Stored records:
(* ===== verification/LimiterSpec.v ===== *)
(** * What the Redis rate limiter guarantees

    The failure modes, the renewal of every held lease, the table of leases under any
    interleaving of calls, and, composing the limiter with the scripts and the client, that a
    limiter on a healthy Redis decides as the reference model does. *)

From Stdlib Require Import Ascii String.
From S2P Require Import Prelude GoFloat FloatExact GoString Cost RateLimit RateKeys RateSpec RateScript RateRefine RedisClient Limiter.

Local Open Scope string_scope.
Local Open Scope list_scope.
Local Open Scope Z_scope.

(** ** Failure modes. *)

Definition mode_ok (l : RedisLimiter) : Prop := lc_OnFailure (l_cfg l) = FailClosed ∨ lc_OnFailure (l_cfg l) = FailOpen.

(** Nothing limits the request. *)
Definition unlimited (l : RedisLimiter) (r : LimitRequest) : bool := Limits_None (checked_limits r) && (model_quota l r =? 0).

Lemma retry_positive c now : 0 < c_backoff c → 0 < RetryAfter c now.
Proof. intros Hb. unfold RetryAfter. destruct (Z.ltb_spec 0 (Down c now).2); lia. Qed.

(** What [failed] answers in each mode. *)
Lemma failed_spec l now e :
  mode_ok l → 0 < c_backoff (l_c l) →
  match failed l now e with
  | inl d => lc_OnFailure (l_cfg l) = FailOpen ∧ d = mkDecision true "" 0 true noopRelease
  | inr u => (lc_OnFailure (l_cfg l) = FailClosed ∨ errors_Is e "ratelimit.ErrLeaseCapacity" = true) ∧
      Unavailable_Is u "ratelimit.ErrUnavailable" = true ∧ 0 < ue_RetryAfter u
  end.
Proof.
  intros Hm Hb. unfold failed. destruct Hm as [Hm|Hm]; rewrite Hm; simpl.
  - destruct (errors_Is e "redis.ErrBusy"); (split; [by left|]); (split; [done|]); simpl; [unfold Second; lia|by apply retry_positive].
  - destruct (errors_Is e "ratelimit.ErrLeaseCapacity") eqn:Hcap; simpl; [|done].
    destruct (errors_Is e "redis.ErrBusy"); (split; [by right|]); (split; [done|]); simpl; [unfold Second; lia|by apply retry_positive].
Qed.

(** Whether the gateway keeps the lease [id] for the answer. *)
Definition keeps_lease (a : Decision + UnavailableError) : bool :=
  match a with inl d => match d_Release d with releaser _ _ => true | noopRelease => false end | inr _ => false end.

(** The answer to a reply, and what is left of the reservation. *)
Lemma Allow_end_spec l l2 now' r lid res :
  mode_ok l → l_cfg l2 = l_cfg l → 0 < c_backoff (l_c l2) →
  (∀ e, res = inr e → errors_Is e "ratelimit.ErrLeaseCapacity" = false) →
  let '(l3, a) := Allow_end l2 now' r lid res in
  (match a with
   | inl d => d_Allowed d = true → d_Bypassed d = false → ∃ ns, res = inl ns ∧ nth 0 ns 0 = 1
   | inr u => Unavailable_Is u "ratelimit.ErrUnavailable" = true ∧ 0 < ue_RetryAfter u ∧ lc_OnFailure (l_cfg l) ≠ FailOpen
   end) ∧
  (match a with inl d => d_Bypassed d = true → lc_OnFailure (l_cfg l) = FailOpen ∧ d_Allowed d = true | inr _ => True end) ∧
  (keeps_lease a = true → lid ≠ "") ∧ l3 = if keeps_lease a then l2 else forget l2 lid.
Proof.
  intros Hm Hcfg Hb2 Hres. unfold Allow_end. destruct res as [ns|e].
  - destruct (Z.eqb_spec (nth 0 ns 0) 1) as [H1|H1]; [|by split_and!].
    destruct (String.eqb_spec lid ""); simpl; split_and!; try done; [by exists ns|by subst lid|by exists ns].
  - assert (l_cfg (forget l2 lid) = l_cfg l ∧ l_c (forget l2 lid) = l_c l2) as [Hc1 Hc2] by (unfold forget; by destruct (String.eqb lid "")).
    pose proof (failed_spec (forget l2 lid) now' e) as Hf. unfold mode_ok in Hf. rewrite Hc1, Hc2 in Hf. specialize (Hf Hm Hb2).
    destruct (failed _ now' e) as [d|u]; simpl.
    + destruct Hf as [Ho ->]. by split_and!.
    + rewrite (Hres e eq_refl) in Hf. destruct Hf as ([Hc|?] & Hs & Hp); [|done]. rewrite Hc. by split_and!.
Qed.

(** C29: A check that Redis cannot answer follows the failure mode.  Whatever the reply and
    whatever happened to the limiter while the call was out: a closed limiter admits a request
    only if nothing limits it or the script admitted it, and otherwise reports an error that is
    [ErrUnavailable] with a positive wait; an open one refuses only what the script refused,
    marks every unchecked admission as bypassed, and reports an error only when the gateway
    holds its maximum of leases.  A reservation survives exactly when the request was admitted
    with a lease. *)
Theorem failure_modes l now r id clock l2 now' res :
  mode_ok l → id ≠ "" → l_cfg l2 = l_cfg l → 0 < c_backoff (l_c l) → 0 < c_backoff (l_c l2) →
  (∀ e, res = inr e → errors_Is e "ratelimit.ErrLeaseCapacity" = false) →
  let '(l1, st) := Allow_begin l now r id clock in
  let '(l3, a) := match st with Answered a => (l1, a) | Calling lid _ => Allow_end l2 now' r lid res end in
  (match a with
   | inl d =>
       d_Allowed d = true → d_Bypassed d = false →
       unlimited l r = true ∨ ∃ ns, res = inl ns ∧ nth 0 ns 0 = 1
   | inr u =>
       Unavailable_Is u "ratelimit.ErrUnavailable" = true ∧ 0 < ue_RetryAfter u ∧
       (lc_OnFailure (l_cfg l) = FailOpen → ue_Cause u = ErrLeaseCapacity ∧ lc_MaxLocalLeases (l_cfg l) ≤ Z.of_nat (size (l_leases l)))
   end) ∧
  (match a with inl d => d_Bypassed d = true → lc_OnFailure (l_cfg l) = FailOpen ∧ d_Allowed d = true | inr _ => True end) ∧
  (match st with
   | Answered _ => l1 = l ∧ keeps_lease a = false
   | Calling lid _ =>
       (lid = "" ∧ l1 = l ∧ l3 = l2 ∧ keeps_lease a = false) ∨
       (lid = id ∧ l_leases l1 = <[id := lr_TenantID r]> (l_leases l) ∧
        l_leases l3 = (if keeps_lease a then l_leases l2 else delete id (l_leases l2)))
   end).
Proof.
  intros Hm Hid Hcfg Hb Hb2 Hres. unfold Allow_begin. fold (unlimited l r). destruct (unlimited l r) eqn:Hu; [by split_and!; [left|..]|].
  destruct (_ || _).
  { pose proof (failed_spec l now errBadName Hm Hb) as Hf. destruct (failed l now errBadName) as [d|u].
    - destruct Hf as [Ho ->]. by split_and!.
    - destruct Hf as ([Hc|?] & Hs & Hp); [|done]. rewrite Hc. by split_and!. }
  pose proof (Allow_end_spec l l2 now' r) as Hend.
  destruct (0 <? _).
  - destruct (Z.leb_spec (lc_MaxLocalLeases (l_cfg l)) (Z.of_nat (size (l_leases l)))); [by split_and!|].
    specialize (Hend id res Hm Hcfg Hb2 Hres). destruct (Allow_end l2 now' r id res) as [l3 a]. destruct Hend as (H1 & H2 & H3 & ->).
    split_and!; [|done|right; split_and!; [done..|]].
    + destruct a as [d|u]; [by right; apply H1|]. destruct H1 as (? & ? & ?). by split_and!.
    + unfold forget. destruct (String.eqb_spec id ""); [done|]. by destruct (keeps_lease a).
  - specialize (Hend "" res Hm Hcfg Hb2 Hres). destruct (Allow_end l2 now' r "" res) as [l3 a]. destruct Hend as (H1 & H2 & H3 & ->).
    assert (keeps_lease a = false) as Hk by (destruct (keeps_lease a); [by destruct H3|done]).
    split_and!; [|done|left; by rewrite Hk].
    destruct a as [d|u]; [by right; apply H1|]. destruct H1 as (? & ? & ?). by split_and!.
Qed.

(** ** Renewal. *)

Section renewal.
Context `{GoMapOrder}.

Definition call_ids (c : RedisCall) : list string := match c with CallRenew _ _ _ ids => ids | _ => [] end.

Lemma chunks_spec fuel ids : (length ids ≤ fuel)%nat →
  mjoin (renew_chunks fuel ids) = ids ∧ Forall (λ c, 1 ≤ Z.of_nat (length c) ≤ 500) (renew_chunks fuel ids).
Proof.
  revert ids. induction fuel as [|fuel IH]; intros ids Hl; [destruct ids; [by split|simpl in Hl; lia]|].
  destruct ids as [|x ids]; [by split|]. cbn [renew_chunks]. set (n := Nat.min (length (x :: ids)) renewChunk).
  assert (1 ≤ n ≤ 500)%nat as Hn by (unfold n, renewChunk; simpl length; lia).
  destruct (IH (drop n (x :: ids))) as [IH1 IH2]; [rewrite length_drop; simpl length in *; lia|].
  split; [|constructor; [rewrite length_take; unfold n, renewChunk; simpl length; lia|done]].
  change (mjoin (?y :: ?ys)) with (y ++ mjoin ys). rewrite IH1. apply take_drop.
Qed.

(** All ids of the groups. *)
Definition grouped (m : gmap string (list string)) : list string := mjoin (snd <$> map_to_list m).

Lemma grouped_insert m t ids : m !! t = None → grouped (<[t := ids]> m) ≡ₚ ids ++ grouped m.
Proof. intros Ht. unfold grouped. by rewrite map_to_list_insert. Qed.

• [Work order]: The lines above starting at the one that contains "destruct ids as" and ending at the one that contains "destruct (IH (drop" must be transcribed exactly, and no other lines may appear.

• [Exercise response]:
  destruct ids as [|x ids]; [by split|]. cbn [renew_chunks]. set (n := Nat.min (length (x :: ids)) renewChunk).
  assert (1 ≤ n ≤ 500)%nat as Hn by (unfold n, renewChunk; simpl length; lia).
  destruct (IH (drop n (x :: ids))) as [IH1 IH2]; [rewrite length_drop; simpl length in *; lia|].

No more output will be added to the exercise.